**Work to complete**
Transcribe all of the data exactly, leaving nothing out.

Stored items
Lemma do_sign_spec fuel os max m sk :
  (forall i, in_width 8 (os i)) -> bytes m -> bytes sk -> length sk = CRYPTO_SECRETKEYBYTES ->
  hashable (randombytes NONCELEN os).1 m ->
  (do_sign fuel os max m sk = Fail <-> ~ exists f g F G, signing_key sk f g F G) /\
  (forall f g F G, signing_key sk f g F G -> exists nonce hm sc, sampler_inputs os m nonce hm sc /\ poly_ok (2 ^ 9) hm /\
     do_sign fuel os max m sk =
       (value ← sign_loop fuel sc f g F G hm max; Done (nonce, value))).
Proof.
  intros Hos Hm Hsk Hskl Hh. destruct (decode_private_key_spec sk Hsk Hskl) as [Hdef Hkey].
  destruct (point_hash_ok _ m (randombytes_length NONCELEN os) (randombytes_bytes _ _ Hos) Hm Hh) as (hm & Ehm & Hhm).
  destruct (seeded_total (randombytes 48 (randombytes NONCELEN os).2).1) as [sc Esc].
  assert (forall f g F G, signing_key sk f g F G -> do_sign fuel os max m sk =
    (value ← sign_loop fuel sc f g F G hm max; Done ((randombytes NONCELEN os).1, value))) as Hrun.
  { intros f g F G (Hok & He & HG). unfold do_sign. rewrite (proj2 (Hkey f g F) (conj Hok He)). cbn [mbind outcome_bind].
    rewrite HG. destruct (randombytes NONCELEN os) as [nonce os']. cbn [fst snd] in *. rewrite Ehm. cbn [mbind outcome_bind].
    destruct (randombytes 48 os') as [seed os'']. cbn [fst snd] in *. now rewrite Esc. }
  split.
  - split.
    + intros H (f & g & F & G & Hk). rewrite (Hrun f g F G Hk) in H.
      pose proof (sign_loop_spec fuel sc f g F G hm max) as Hl. now destruct (sign_loop fuel sc f g F G hm max).
    + intros Hno. unfold do_sign. destruct (decode_private_key sk) as [[[f g] F]| |] eqn:E; [|done|done]. cbn [mbind outcome_bind].
      destruct (complete_private f g F 9) as [G|] eqn:EG; [|reflexivity]. destruct Hno. exists f, g, F, G.
      destruct (proj1 (Hkey f g F) eq_refl) as [H1 H2]. exact (conj H1 (conj H2 EG)).
  - intros f g F G Hk. exists (randombytes NONCELEN os).1, hm, sc.
    split; [exact (conj eq_refl (conj Ehm Esc))|]. split; [exact Hhm | exact (Hrun f g F G Hk)].
Qed.
End Properties.

(** * Key pairs *)

(** Encoding a public key succeeds exactly on polynomials modulo 12289. *)
Lemma encode_public_key_spec h :
  length h = (2 ^ 9)%nat -> Forall (in_width 16) h ->
  (encode_public_key h = Fail /\ ~ poly_ok (2 ^ 9) h) \/
  (poly_ok (2 ^ 9) h /\ exists pk, encode_public_key h = Done pk /\ length pk = CRYPTO_PUBLICKEYBYTES /\ bytes pk).
Proof.
  intros Hl Hw. unfold encode_public_key.
  assert (Forall (fun v => 0 <= v) h) as Hn by (eapply Forall_impl; [|exact Hw]; unfold in_width; simpl; lia).
  pose proof (modq_range_spec h (2 ^ 9) Hl Hn) as Hr.
  destruct (existsb (fun u => 12289 <=? h !!! u) (seq 0 (2 ^ 9))) eqn:E.
  - left. assert (modq_encode (Some (CRYPTO_PUBLICKEYBYTES - 1)%nat) h 9 = (0%nat, [])) as -> by (with_strategy transparent [modq_encode] unfold modq_encode; now rewrite E).
    split; [done|]. intros [_ H]. destruct Hr as [_ Hr]. specialize (Hr H). done.
  - right. assert (Forall (fun v => 0 <= v < 12289) h) as Hv by now apply Hr. split; [now split|].
    destruct (modq_decode_encoded h [] 9 896 896 Hl Hv ltac:(constructor) ltac:(rewrite out_len_public; lia) ltac:(rewrite out_len_public; lia))
      as (b & He & Hbl & Hbb & _). rewrite out_len_public in *.
    change (CRYPTO_PUBLICKEYBYTES - 1)%nat with 896%nat. rewrite He. eexists. split; [reflexivity|].
    cbn [length]. rewrite Hbl. split; [reflexivity|]. constructor; [unfold in_width; lia | done].
Qed.

Lemma encode_private_key_bytes f g F sk :
  private_ok f g F -> encode_private_key f g F = Done sk -> length sk = CRYPTO_SECRETKEYBYTES /\ bytes sk.
Proof.
  intros (Hf & Hg & HF & _) He.
  destruct (encode_private_key_spec f g F Hf Hg HF) as [[E _]|(_ & fb & gb & Fb & E & _ & L1 & B1 & _ & L2 & B2 & _ & L3 & B3)];
    rewrite E in He; [done|]. injection He as <-. split.
  - cbn [length]. rewrite !length_app, L1, L2, L3. reflexivity.
  - constructor; [unfold in_width; lia|]. rewrite !Forall_app. done.
Qed.

Section KeyPair.
Context `{C : Core}.

Lemma keypair_from_spec seed rng f g F h :
  seeded seed = Done rng -> keygen rng = Some (f, g, F, h) ->
  (keypair_from seed = Fail /\ ~ (private_ok f g F /\ poly_ok (2 ^ 9) h)) \/
  (private_ok f g F /\ poly_ok (2 ^ 9) h /\ exists pk sk, keypair_from seed = Done (pk, sk) /\
     encode_private_key f g F = Done sk /\ encode_public_key h = Done pk).
Proof.
  intros Hs Hk. destruct (keygen_shape _ _ _ _ _ Hk) as (Hf & Hg & HF & Hh & Hw).
  unfold keypair_from. rewrite Hs. cbn [mbind outcome_bind]. rewrite Hk. cbn [no_fail mbind outcome_bind].
  destruct (encode_private_key_spec f g F Hf Hg HF) as [[-> Hn]|(Hok & fb & gb & Fb & E & _)].
  { left. split; [done|]. intros [H _]. exact (Hn H). }
  rewrite E. cbn [mbind outcome_bind].
  destruct (encode_public_key_spec h Hh Hw) as [[-> Hn]|(Hpk & pk & E' & _)].
  { left. split; [done|]. intros [_ H]. exact (Hn H). }
  rewrite E'. right. split; [exact Hok|]. split; [exact Hpk|]. do 2 eexists. split; [reflexivity|]. now split.
Qed.
End KeyPair.

(** * Uniqueness, for the callers *)

Lemma encode_public_key_bytes h pk :
  poly_ok (2 ^ 9) h -> encode_public_key h = Done pk -> length pk = CRYPTO_PUBLICKEYBYTES /\ bytes pk.
Proof.
  intros Hh He. assert (Forall (in_width 16) h) as Hw.
  { eapply Forall_impl; [|apply Hh]. unfold in_q, in_width, Q. simpl. lia. }
  destruct (encode_public_key_spec h (proj1 Hh) Hw) as [[_ H]|(_ & pk' & E & Hl & Hb)]; [now destruct H|].
  rewrite E in He. injection He as <-. now split.
Qed.

Lemma encode_public_key_inj h h' pk :
  poly_ok (2 ^ 9) h -> poly_ok (2 ^ 9) h' -> encode_public_key h = Done pk -> encode_public_key h' = Done pk -> h = h'.
Proof.
  intros Hh Hh' He He'. destruct (encode_public_key_bytes h pk Hh He) as [Hl Hb].
  pose proof (proj2 (decode_public_key_spec pk Hb Hl)) as H.
  assert (@Done (list Z) h = Done h') as [= <-]; [|reflexivity].
  transitivity (decode_public_key pk); [symmetry; apply H | apply H]; now split.
Qed.

Lemma signature_value_bytes s2 sb : signature_value s2 sb -> bytes sb.
Proof.
  intros (Hl & Hv & He). destruct (comp_encode_cases s2 9 (comp_len s2) Hl) as [(_ & _ & b & E & _ & Hb & _)|[Hn _]].
  - rewrite E in He. now injection He as <-.
  - now destruct Hn.
Qed.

**Response below**
Lemma do_sign_spec fuel os max m sk :
  (forall i, in_width 8 (os i)) -> bytes m -> bytes sk -> length sk = CRYPTO_SECRETKEYBYTES ->
  hashable (randombytes NONCELEN os).1 m ->
  (do_sign fuel os max m sk = Fail <-> ~ exists f g F G, signing_key sk f g F G) /\
  (forall f g F G, signing_key sk f g F G -> exists nonce hm sc, sampler_inputs os m nonce hm sc /\ poly_ok (2 ^ 9) hm /\
     do_sign fuel os max m sk =
       (value ← sign_loop fuel sc f g F G hm max; Done (nonce, value))).
Proof.
  intros Hos Hm Hsk Hskl Hh. destruct (decode_private_key_spec sk Hsk Hskl) as [Hdef Hkey].
  destruct (point_hash_ok _ m (randombytes_length NONCELEN os) (randombytes_bytes _ _ Hos) Hm Hh) as (hm & Ehm & Hhm).
  destruct (seeded_total (randombytes 48 (randombytes NONCELEN os).2).1) as [sc Esc].
  assert (forall f g F G, signing_key sk f g F G -> do_sign fuel os max m sk =
    (value ← sign_loop fuel sc f g F G hm max; Done ((randombytes NONCELEN os).1, value))) as Hrun.
  { intros f g F G (Hok & He & HG). unfold do_sign. rewrite (proj2 (Hkey f g F) (conj Hok He)). cbn [mbind outcome_bind].
    rewrite HG. destruct (randombytes NONCELEN os) as [nonce os']. cbn [fst snd] in *. rewrite Ehm. cbn [mbind outcome_bind].
    destruct (randombytes 48 os') as [seed os'']. cbn [fst snd] in *. now rewrite Esc. }
  split.
  - split.
    + intros H (f & g & F & G & Hk). rewrite (Hrun f g F G Hk) in H.
      pose proof (sign_loop_spec fuel sc f g F G hm max) as Hl. now destruct (sign_loop fuel sc f g F G hm max).
    + intros Hno. unfold do_sign. destruct (decode_private_key sk) as [[[f g] F]| |] eqn:E; [|done|done]. cbn [mbind outcome_bind].
      destruct (complete_private f g F 9) as [G|] eqn:EG; [|reflexivity]. destruct Hno. exists f, g, F, G.
      destruct (proj1 (Hkey f g F) eq_refl) as [H1 H2]. exact (conj H1 (conj H2 EG)).
  - intros f g F G Hk. exists (randombytes NONCELEN os).1, hm, sc.
    split; [exact (conj eq_refl (conj Ehm Esc))|]. split; [exact Hhm | exact (Hrun f g F G Hk)].
Qed.
End Properties.

(** * Key pairs *)

(** Encoding a public key succeeds exactly on polynomials modulo 12289. *)
Lemma encode_public_key_spec h :
  length h = (2 ^ 9)%nat -> Forall (in_width 16) h ->
  (encode_public_key h = Fail /\ ~ poly_ok (2 ^ 9) h) \/
  (poly_ok (2 ^ 9) h /\ exists pk, encode_public_key h = Done pk /\ length pk = CRYPTO_PUBLICKEYBYTES /\ bytes pk).
Proof.
  intros Hl Hw. unfold encode_public_key.
  assert (Forall (fun v => 0 <= v) h) as Hn by (eapply Forall_impl; [|exact Hw]; unfold in_width; simpl; lia).
  pose proof (modq_range_spec h (2 ^ 9) Hl Hn) as Hr.
  destruct (existsb (fun u => 12289 <=? h !!! u) (seq 0 (2 ^ 9))) eqn:E.
  - left. assert (modq_encode (Some (CRYPTO_PUBLICKEYBYTES - 1)%nat) h 9 = (0%nat, [])) as -> by (with_strategy transparent [modq_encode] unfold modq_encode; now rewrite E).
    split; [done|]. intros [_ H]. destruct Hr as [_ Hr]. specialize (Hr H). done.
  - right. assert (Forall (fun v => 0 <= v < 12289) h) as Hv by now apply Hr. split; [now split|].
    destruct (modq_decode_encoded h [] 9 896 896 Hl Hv ltac:(constructor) ltac:(rewrite out_len_public; lia) ltac:(rewrite out_len_public; lia))
      as (b & He & Hbl & Hbb & _). rewrite out_len_public in *.
    change (CRYPTO_PUBLICKEYBYTES - 1)%nat with 896%nat. rewrite He. eexists. split; [reflexivity|].
    cbn [length]. rewrite Hbl. split; [reflexivity|]. constructor; [unfold in_width; lia | done].
Qed.

Lemma encode_private_key_bytes f g F sk :
  private_ok f g F -> encode_private_key f g F = Done sk -> length sk = CRYPTO_SECRETKEYBYTES /\ bytes sk.
Proof.
  intros (Hf & Hg & HF & _) He.
  destruct (encode_private_key_spec f g F Hf Hg HF) as [[E _]|(_ & fb & gb & Fb & E & _ & L1 & B1 & _ & L2 & B2 & _ & L3 & B3)];
    rewrite E in He; [done|]. injection He as <-. split.
  - cbn [length]. rewrite !length_app, L1, L2, L3. reflexivity.
  - constructor; [unfold in_width; lia|]. rewrite !Forall_app. done.
Qed.

Section KeyPair.
Context `{C : Core}.

Lemma keypair_from_spec seed rng f g F h :
  seeded seed = Done rng -> keygen rng = Some (f, g, F, h) ->
  (keypair_from seed = Fail /\ ~ (private_ok f g F /\ poly_ok (2 ^ 9) h)) \/
  (private_ok f g F /\ poly_ok (2 ^ 9) h /\ exists pk sk, keypair_from seed = Done (pk, sk) /\
     encode_private_key f g F = Done sk /\ encode_public_key h = Done pk).
Proof.
  intros Hs Hk. destruct (keygen_shape _ _ _ _ _ Hk) as (Hf & Hg & HF & Hh & Hw).
  unfold keypair_from. rewrite Hs. cbn [mbind outcome_bind]. rewrite Hk. cbn [no_fail mbind outcome_bind].
  destruct (encode_private_key_spec f g F Hf Hg HF) as [[-> Hn]|(Hok & fb & gb & Fb & E & _)].
  { left. split; [done|]. intros [H _]. exact (Hn H). }
  rewrite E. cbn [mbind outcome_bind].
  destruct (encode_public_key_spec h Hh Hw) as [[-> Hn]|(Hpk & pk & E' & _)].
  { left. split; [done|]. intros [_ H]. exact (Hn H). }
  rewrite E'. right. split; [exact Hok|]. split; [exact Hpk|]. do 2 eexists. split; [reflexivity|]. now split.
Qed.
End KeyPair.

(** * Uniqueness, for the callers *)

Lemma encode_public_key_bytes h pk :
  poly_ok (2 ^ 9) h -> encode_public_key h = Done pk -> length pk = CRYPTO_PUBLICKEYBYTES /\ bytes pk.
Proof.
  intros Hh He. assert (Forall (in_width 16) h) as Hw.
  { eapply Forall_impl; [|apply Hh]. unfold in_q, in_width, Q. simpl. lia. }
  destruct (encode_public_key_spec h (proj1 Hh) Hw) as [[_ H]|(_ & pk' & E & Hl & Hb)]; [now destruct H|].
  rewrite E in He. injection He as <-. now split.
Qed.

Lemma encode_public_key_inj h h' pk :
  poly_ok (2 ^ 9) h -> poly_ok (2 ^ 9) h' -> encode_public_key h = Done pk -> encode_public_key h' = Done pk -> h = h'.
Proof.
  intros Hh Hh' He He'. destruct (encode_public_key_bytes h pk Hh He) as [Hl Hb].
  pose proof (proj2 (decode_public_key_spec pk Hb Hl)) as H.
  assert (@Done (list Z) h = Done h') as [= <-]; [|reflexivity].
  transitivity (decode_public_key pk); [symmetry; apply H | apply H]; now split.
Qed.

Lemma signature_value_bytes s2 sb : signature_value s2 sb -> bytes sb.
Proof.
  intros (Hl & Hv & He). destruct (comp_encode_cases s2 9 (comp_len s2) Hl) as [(_ & _ & b & E & _ & Hb & _)|[Hn _]].
  - rewrite E in He. now injection He as <-.
  - now destruct Hn.
Qed.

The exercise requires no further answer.